Dobre perspektywy na 2006/2007
Polska gospodarka ma dobre perspektywy na rok bieżący i przyszły, ale tempo jej rozwoju w kolejnych latach jest w dużym stopniu uzależnione od przeprowadzenia reformy finansów publicznych - ocenia prezes Narodowego Banku Polskiego (NBP) Leszek Balcerowicz.
"Ostatnie dane GUS są mocnym potwierdzeniem prognoz, w tym NBP, o narastającym ożywieniu gospodarczym (...) Generalnie na przyszły rok mamy dobre perspektywy" - powiedział w czwartek w Radiu PiN Balcerowicz. "Każdy, kto myśli o Polsce na dłuższą metę, musi skupiać się na tym, co należy zrobić, aby wzrost się utrwalił" - dodał.
GUS podał w środę, że Produkt Krajowy Brutto (PKB) wzrósł w I kwartale 2006 roku o 5,2 proc. po wzroście o 4,3 proc. w IV kwartale 2005 roku i 2,2 proc. w I kwartale 2005 roku.

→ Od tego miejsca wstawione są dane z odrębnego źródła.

(** Lines 206-234: [main] once the arguments are parsed. *)
Definition run (args : Namespace) : M FS unit :=
  output_is_dir <- ask (output_is_dir args) ;;
  for_each (file_paths args) (process_file args output_is_dir).

(** Lines 188-204: what [parser.parse_args()] makes of the option values
    found on the command line.  [given] holds them as typed: the value
    after [-f]/[--format], the value after [-o]/[--output], whether [-v]
    was there, and the positional arguments.  A value of [-f] outside
    [choices] and an empty list of positionals ([nargs="+"]) end in
    [parser.error], which writes to the standard error stream and leaves
    with status 2. *)
Definition parse_args (given : Namespace) : M FS Namespace :=
  match format given with
  | Some v => if in_formats v then ret tt else sys_exit 2
  | None => ret tt
  end ;;
  match file_paths given with
  | [] => sys_exit 2
  | _ :: _ => ret given
  end.

(** Lines 181-234 *)
Definition main (given : Namespace) : M FS unit :=
  args <- parse_args given ;;
  run args.

End Program.

(* ===================================================================== *)
(** * Notions the properties are stated with *)
(* ===================================================================== *)

(** Two characters that differ at most by ASCII case. *)
Definition caseless_char_eqb (c d : ascii) : bool :=
  Ascii.eqb c d
  || (Str.is_upper c && Ascii.eqb (ascii_of_nat (nat_of_ascii c + 32)) d)
  || (Str.is_upper d && Ascii.eqb (ascii_of_nat (nat_of_ascii d + 32)) c).

(** Case-insensitive equality of two strings. *)
Fixpoint caseless_eqb (s t : string) : bool :=
  match s, t with
  | EmptyString, EmptyString => true
  | String c s', String d t' => caseless_char_eqb c d && caseless_eqb s' t'
  | _, _ => false
  end.

(** A string without upper-case letters. *)
Fixpoint no_upper (s : string) : bool :=
  match s with
  | EmptyString => true
  | String c r => negb (Str.is_upper c) && no_upper r
  end.

(** The texts of the text-bearing shapes of a slide, in shape order. *)
Definition shape_texts (s : Slide) : list string :=
  flat_map
    (fun sh =>
       match shape_text sh with
       | Some t => if Str.truthy t then [t] else []
       | None => []
       end)
    (shapes s).

(** What one slide contributes: nothing without a text-bearing shape,
    else its separator line and one entry per text-bearing shape. *)
Definition slide_lines (i : nat) (s : Slide) : list string :=
  match shape_texts s with
  | [] => []
  | ts => slide_separator i :: ts
  end.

Prezes NBP powtórzył, że według większości prognoz wzrost PKB w 2006 roku może sięgnąć 5 proc. "Na krótszą metę sytuacja jest bardzo dobra (...) W miarę wydłużenia horyzontu rośnie niepewność i rośnie znaczenie reform" - powiedział Balcerowicz. "Nigdy nie można zakładać, że sam wzrost będzie trwały i rozwiąże nam problem rosnących wydatków" - dodał.
Rada Polityki Pieniężnej pozostawiła w środę stopy procentowe bez zmian; nadal główna stopa NBP jest na poziomie 4 proc.